◆ EXERCISE BRIEF: Give back exactly the lines running from the line with "cbn [calls snd]." to the end of the entries, and only those lines.

◆ Stored items:
------
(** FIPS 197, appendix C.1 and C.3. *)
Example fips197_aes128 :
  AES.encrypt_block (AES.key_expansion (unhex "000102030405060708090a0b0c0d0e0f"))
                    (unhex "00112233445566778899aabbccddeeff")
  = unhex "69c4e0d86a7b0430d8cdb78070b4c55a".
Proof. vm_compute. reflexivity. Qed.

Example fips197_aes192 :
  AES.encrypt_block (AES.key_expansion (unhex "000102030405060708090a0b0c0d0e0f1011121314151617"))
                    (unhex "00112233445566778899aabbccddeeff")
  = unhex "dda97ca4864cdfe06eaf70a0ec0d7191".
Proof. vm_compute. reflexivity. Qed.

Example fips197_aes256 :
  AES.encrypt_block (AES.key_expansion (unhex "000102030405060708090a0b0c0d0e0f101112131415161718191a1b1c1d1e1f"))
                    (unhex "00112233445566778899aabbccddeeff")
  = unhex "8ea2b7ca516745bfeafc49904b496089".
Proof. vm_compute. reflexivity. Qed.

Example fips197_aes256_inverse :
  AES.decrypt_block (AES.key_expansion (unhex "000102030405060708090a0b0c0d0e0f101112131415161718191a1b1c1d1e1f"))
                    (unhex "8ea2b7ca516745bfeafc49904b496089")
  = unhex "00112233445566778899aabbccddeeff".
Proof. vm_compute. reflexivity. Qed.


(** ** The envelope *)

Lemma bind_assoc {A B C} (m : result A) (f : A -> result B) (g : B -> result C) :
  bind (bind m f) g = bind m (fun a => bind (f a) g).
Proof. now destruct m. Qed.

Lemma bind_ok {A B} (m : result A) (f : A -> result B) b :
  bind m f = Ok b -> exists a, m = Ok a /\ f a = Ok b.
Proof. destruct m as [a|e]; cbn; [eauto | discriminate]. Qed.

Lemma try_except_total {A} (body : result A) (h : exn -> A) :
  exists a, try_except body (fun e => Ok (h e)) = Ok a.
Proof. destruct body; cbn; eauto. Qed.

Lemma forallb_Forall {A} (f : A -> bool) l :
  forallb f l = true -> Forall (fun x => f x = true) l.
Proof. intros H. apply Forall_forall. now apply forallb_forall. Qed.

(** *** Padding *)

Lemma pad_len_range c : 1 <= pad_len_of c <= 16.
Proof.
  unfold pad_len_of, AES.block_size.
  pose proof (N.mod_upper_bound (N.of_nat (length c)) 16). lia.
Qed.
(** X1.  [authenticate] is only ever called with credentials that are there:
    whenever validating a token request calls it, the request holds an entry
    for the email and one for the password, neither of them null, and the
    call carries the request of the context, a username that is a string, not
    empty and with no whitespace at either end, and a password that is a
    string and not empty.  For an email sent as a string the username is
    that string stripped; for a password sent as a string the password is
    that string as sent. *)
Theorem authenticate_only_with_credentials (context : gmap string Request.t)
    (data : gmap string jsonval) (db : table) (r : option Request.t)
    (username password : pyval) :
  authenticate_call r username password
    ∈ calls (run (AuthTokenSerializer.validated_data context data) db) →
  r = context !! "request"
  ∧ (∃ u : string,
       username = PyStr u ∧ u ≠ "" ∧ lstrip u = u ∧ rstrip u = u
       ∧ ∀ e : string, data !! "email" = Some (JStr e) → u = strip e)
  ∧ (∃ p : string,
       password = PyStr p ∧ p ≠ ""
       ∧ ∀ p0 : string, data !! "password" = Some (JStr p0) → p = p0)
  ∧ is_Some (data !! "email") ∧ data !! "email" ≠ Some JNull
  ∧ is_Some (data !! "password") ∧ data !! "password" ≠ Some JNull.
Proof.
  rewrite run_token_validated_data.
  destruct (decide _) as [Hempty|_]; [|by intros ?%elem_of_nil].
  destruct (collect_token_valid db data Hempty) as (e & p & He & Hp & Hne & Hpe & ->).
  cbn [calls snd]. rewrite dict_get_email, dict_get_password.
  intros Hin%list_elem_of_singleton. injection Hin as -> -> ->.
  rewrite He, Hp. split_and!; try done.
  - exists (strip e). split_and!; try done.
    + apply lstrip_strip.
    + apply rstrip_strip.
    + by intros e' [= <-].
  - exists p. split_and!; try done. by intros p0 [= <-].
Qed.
------
◆ RESULT FOR THIS TASK:
  cbn [calls snd]. rewrite dict_get_email, dict_get_password.
  intros Hin%list_elem_of_singleton. injection Hin as -> -> ->.
  rewrite He, Hp. split_and!; try done.
  - exists (strip e). split_and!; try done.
    + apply lstrip_strip.
    + apply rstrip_strip.
    + by intros e' [= <-].
  - exists p. split_and!; try done. by intros p0 [= <-].
Qed.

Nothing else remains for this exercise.